After all categories are indexed:

**Deduplication Analysis:**

- Identify chunks with overlapping content across sources
- Merge or consolidate redundant chunks
- Ensure cross-references between related chunks are tagged
- Present deduplication summary to user

**Relationship Mapping:**

- Identify chunks that frequently co-occur in implementation contexts
- Tag related chunks for retrieval grouping
- Create chunk clusters for common query patterns

### 6. Generate Knowledge Index Document

Compile all validated chunks into the knowledge index file:

**Document Structure:**

```markdown
# Knowledge Index for {{project_name}}

_RAG-optimized knowledge base for AI agent retrieval.
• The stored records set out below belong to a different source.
(** A loop that ran to its end without reporting anything met only
    non-empty names, each of them once. *)
Lemma subsetsLoop_clean_names ws tmpl fldPath subsets : forall i v v',
  subsetsLoop h ws tmpl fldPath i subsets v = Done (Continue v') ->
  allErrs v' = [] ->
  Forall (fun name => name <> "" /\ name ∉ subSetNames v) (namesOf subsets) /\
  NoDup (namesOf subsets).
Proof.
  induction subsets as [|subset rest IH]; intros i v v'; simpl.
  - intros _ _. split; constructor.
  - destruct (subsetBody h ws tmpl fldPath i subset v) as [r'|why] eqn:Hbody; simpl;
      [|discriminate].
    apply subsetBody_Done in Hbody as (patchErrs & _ & Hr). simpl in Hr.
    destruct (checkMaxReplicas _ _ _ _ _ _ _) as [sum first|e]; subst r'; [|discriminate].
    intros Hloop Hclean.
    destruct (subsetsLoop_grows _ _ _ _ _ _ _ Hloop) as [more Hmore]. simpl in Hmore.
    rewrite Hclean in Hmore. symmetry in Hmore.
    apply app_eq_nil in Hmore as [Hmore _]. apply app_eq_nil in Hmore as [_ Hstruct].
    unfold structuralErrs in Hstruct. apply app_eq_nil in Hstruct as [Hname _].
    destruct (IH _ _ _ Hloop Hclean) as [Hrest Hnodup]. simpl in Hrest.
    destruct (checkName_cases fldPath i subset (subSetNames v))
      as [[Hn Hc] | [(Hn & Hin & Hc) | (Hn & Hin & Hc)]];
      rewrite Hc in Hname, Hrest; simpl in Hname, Hrest; try discriminate.
    split.
    + constructor; [auto|]. eapply Forall_impl; [exact Hrest|].
      intros name [Hne Hnotin]. split; [exact Hne|].
      intros Hin'. apply Hnotin, elem_of_union. right. exact Hin'.
    + apply NoDup_cons. split; [|exact Hnodup].
      intros Hdup. rewrite Forall_forall in Hrest.
      destruct (Hrest _ Hdup) as [_ Hnotin].
      apply Hnotin, elem_of_union. left. apply elem_of_singleton. reflexivity.
Qed.

Lemma isStatefulSet_true ws :
  statefulSetTarget ws ->
  match WorkloadSpreadSpec.TargetReference (WorkloadSpread.Spec ws) with
  | None => false
  | Some ref => (TargetReference.Kind ref =? GroupVersionKind.Kind (controllerKindSts h))%string
  end = true.
Proof.
  intros (ref & -> & Hkind). cbn [controllerKindSts WithKind GroupVersionKind.Kind].
  rewrite Hkind. reflexivity.
Qed.

Lemma firstTypeFrom_Some type (subsets : list (WorkloadSpreadSubset K)) :
  firstTypeFrom (Some type) subsets = Some type.
Proof. induction subsets as [|subset rest IH]; simpl; auto. Qed.

(** What the [MaxReplicas] block has checked of a cap it accepts. *)
Lemma checkMaxReplicas_Accept_cap ws fldPath i subset sum first sum' first' maxReplicas :
  checkMaxReplicas h ws fldPath i subset sum first = Accept sum' first' ->
  WorkloadSpreadSubset.MaxReplicas subset = Some maxReplicas ->
  (first = None \/ first = Some (IntOrString.Type_ maxReplicas)) /\
  (statefulSetTarget ws -> IntOrString.Type_ maxReplicas = intstr.Int) /\
  (exists value,
      GetValueFromIntOrPercent h (Some maxReplicas) 100 true = (value, None) /\ 0 <= value) /\
  (sum <= 100 -> sum' <= 100).
Proof.
  unfold checkMaxReplicas. intros Hcheck Hcap. rewrite Hcap in Hcheck.
  assert (Hfirst : first = None \/ first = Some (IntOrString.Type_ maxReplicas)).
  { destruct first as [t|]; [|auto].
    destruct (Z.eqb_spec (IntOrString.Type_ maxReplicas) t); [subst; auto|discriminate]. }
  split; [exact Hfirst|].
  replace (match first with None => false | Some f => negb (IntOrString.Type_ maxReplicas =? f) end)
    with false in Hcheck.
  2:{ destruct Hfirst as [-> | ->]; [reflexivity|]. rewrite Z.eqb_refl. reflexivity. }
  destruct (match WorkloadSpreadSpec.TargetReference (WorkloadSpread.Spec ws) with
            | None => false
            | Some ref => _
            end) eqn:Hsts.
  - destruct (Z.eqb_spec (IntOrString.Type_ maxReplicas) intstr.Int) as [Hint|];
      [|discriminate].
    cbn [negb andb] in Hcheck.
    destruct (GetValueFromIntOrPercent h (Some maxReplicas) 100 true) as [value [err|]];
      [discriminate|].
    cbn [notNil orb] in Hcheck.
    destruct (Z.ltb_spec value 0); [discriminate|].
    rewrite Hint in Hcheck. change (intstr.Int =? intstr.String) with false in Hcheck.
    injection Hcheck as <- _.
    split; [auto|]. split; [exists value; auto | auto].
  - cbn [andb] in Hcheck.
    destruct (GetValueFromIntOrPercent h (Some maxReplicas) 100 true) as [value [err|]];
      [discriminate|].
    cbn [notNil orb] in Hcheck.
    destruct (Z.ltb_spec value 0); [discriminate|].
    split.
    { intros Hyes. apply isStatefulSet_true in Hyes. congruence. }
    split; [exists value; auto|].
    destruct (IntOrString.Type_ maxReplicas =? intstr.String).
    + destruct (Z.gtb_spec (int_add sum value) 100); [discriminate|].
      injection Hcheck as <- _. lia.
    + injection Hcheck as <- _. auto.
Qed.

(** The caps of a loop that ran to its end. *)
Lemma subsetsLoop_caps ws tmpl fldPath subsets : forall i v v',
  subsetsLoop h ws tmpl fldPath i subsets v = Done (Continue v') ->
  forall subset maxReplicas,
    In subset subsets ->
    WorkloadSpreadSubset.MaxReplicas subset = Some maxReplicas ->
    firstTypeFrom (firstMaxReplicasType v) subsets = Some (IntOrString.Type_ maxReplicas) /\
    (statefulSetTarget ws -> IntOrString.Type_ maxReplicas = intstr.Int) /\
    exists value,
      GetValueFromIntOrPercent h (Some maxReplicas) 100 true = (value, None) /\ 0 <= value.
Proof.
  induction subsets as [|subset0 rest IH]; intros i v v' Hloop subset maxReplicas Hin Hcap;
    [destruct Hin|].
  simpl in Hloop.
  destruct (subsetBody h ws tmpl fldPath i subset0 v) as [r'|why] eqn:Hbody; simpl in Hloop;
    [|discriminate].
  apply subsetBody_Done in Hbody as (patchErrs & _ & Hr). simpl in Hr.
  destruct (checkMaxReplicas _ _ _ _ _ _ _) as [sum first|e] eqn:Hcheck; subst r';
    [|discriminate].
  pose proof (checkMaxReplicas_Accept _ _ _ _ _ _ _ _ Hcheck) as [_ Hfirst'].
  destruct Hin as [<- | Hin].
  - destruct (checkMaxReplicas_Accept_cap _ _ _ _ _ _ _ _ _ Hcheck Hcap)
      as (Hfirst & Hsts & Hvalue & _).
    split; [|auto]. simpl. rewrite Hcap.
    destruct Hfirst as [-> | ->]; apply firstTypeFrom_Some.
  - specialize (IH _ _ _ Hloop subset maxReplicas Hin Hcap). simpl in IH.
    rewrite Hfirst' in IH. exact IH.
Qed.

(** The running sum of a loop that ran to its end never passed 100. *)
Lemma subsetsLoop_sums ws tmpl fldPath subsets : forall i v v',
  subsetsLoop h ws tmpl fldPath i subsets v = Done (Continue v') ->
  maxReplicasSum v <= 100 ->
  forall k, percentSumFrom (maxReplicasSum v) (take k subsets) <= 100.
Proof.
  induction subsets as [|subset0 rest IH]; intros i v v' Hloop Hsum k.
  - rewrite take_nil. exact Hsum.
  - destruct k as [|k]; [exact Hsum|]. simpl in Hloop |- *.
    destruct (subsetBody h ws tmpl fldPath i subset0 v) as [r'|why] eqn:Hbody; simpl in Hloop;
      [|discriminate].
    apply subsetBody_Done in Hbody as (patchErrs & _ & Hr). simpl in Hr.
    destruct (checkMaxReplicas _ _ _ _ _ _ _) as [sum first|e] eqn:Hcheck; subst r';
      [|discriminate].
    pose proof (checkMaxReplicas_Accept _ _ _ _ _ _ _ _ Hcheck) as [Hsum' _].
    rewrite <- Hsum'. apply (IH _ _ _ Hloop). simpl.
    destruct (WorkloadSpreadSubset.MaxReplicas subset0) as [maxReplicas|] eqn:Hcap.
    + destruct (checkMaxReplicas_Accept_cap _ _ _ _ _ _ _ _ _ Hcheck Hcap) as (_ & _ & _ & Hle).
      auto.
    + unfold percentOf in Hsum'. rewrite Hcap in Hsum'. lia.
Qed.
Each chunk is self-contained and tagged for semantic search._

---

## Index Summary

- **Total Chunks:** {{total_count}}
- **Critical:** {{critical_count}} | **High:** {{high_count}} | **Standard:** {{standard_count}} | **Reference:** {{ref_count}}
- **Sources Indexed:** {{source_count}}
- **Last Synced:** {{date}}

---

## Critical Knowledge

{{critical_chunks}}

## Architecture Knowledge

{{architecture_chunks}}

## Requirements Knowledge

{{requirements_chunks}}

## Implementation Knowledge

{{implementation_chunks}}

## Domain Knowledge

{{domain_chunks}}

## Operations Knowledge

{{operations_chunks}}

## Quality Knowledge

{{quality_chunks}}
```

### 7. Present Indexing Summary

"Knowledge indexing complete for {{project_name}}!

**Chunks Created:**

| Category | Critical | High | Standard | Reference | Total |
|---|---|---|---|---|---|
| Architecture | {{n}} | {{n}} | {{n}} | {{n}} | {{n}} |
| Requirements | {{n}} | {{n}} | {{n}} | {{n}} | {{n}} |
| Implementation | {{n}} | {{n}} | {{n}} | {{n}} | {{n}} |
| Domain | {{n}} | {{n}} | {{n}} | {{n}} | {{n}} |
| Operations | {{n}} | {{n}} | {{n}} | {{n}} | {{n}} |
| Quality | {{n}} | {{n}} | {{n}} | {{n}} | {{n}} |

**Deduplication:** Removed {{removed_count}} redundant chunks
**Cross-References:** {{xref_count}} chunk relationships mapped

[C] Continue to optimization"

## SUCCESS METRICS:

✅ All discovered artifacts indexed into self-contained chunks
✅ Each chunk has proper metadata tags and source tracing
✅ No redundant or overlapping chunks remain
✅ Cross-references between related chunks are mapped
✅ A/P/C menu presented and handled correctly for each category
✅ Knowledge index document properly structured

## FAILURE MODES:

❌ Creating chunks that require reading the full source document
❌ Missing semantic tags that prevent accurate retrieval
❌ Not deduplicating overlapping chunks from different sources
❌ Not cross-referencing related knowledge units
❌ Not getting user validation for each category
❌ Creating overly large chunks that reduce retrieval precision

## NEXT STEP:

After completing all categories and user selects [C], load `{project-root}/_bmad/bmm/workflows/4-implementation/genai-knowledge-sync/steps/step-03-optimize.md` to optimize the knowledge base for retrieval quality.

Remember: Do NOT proceed to step-03 until all categories are indexed and user explicitly selects [C]!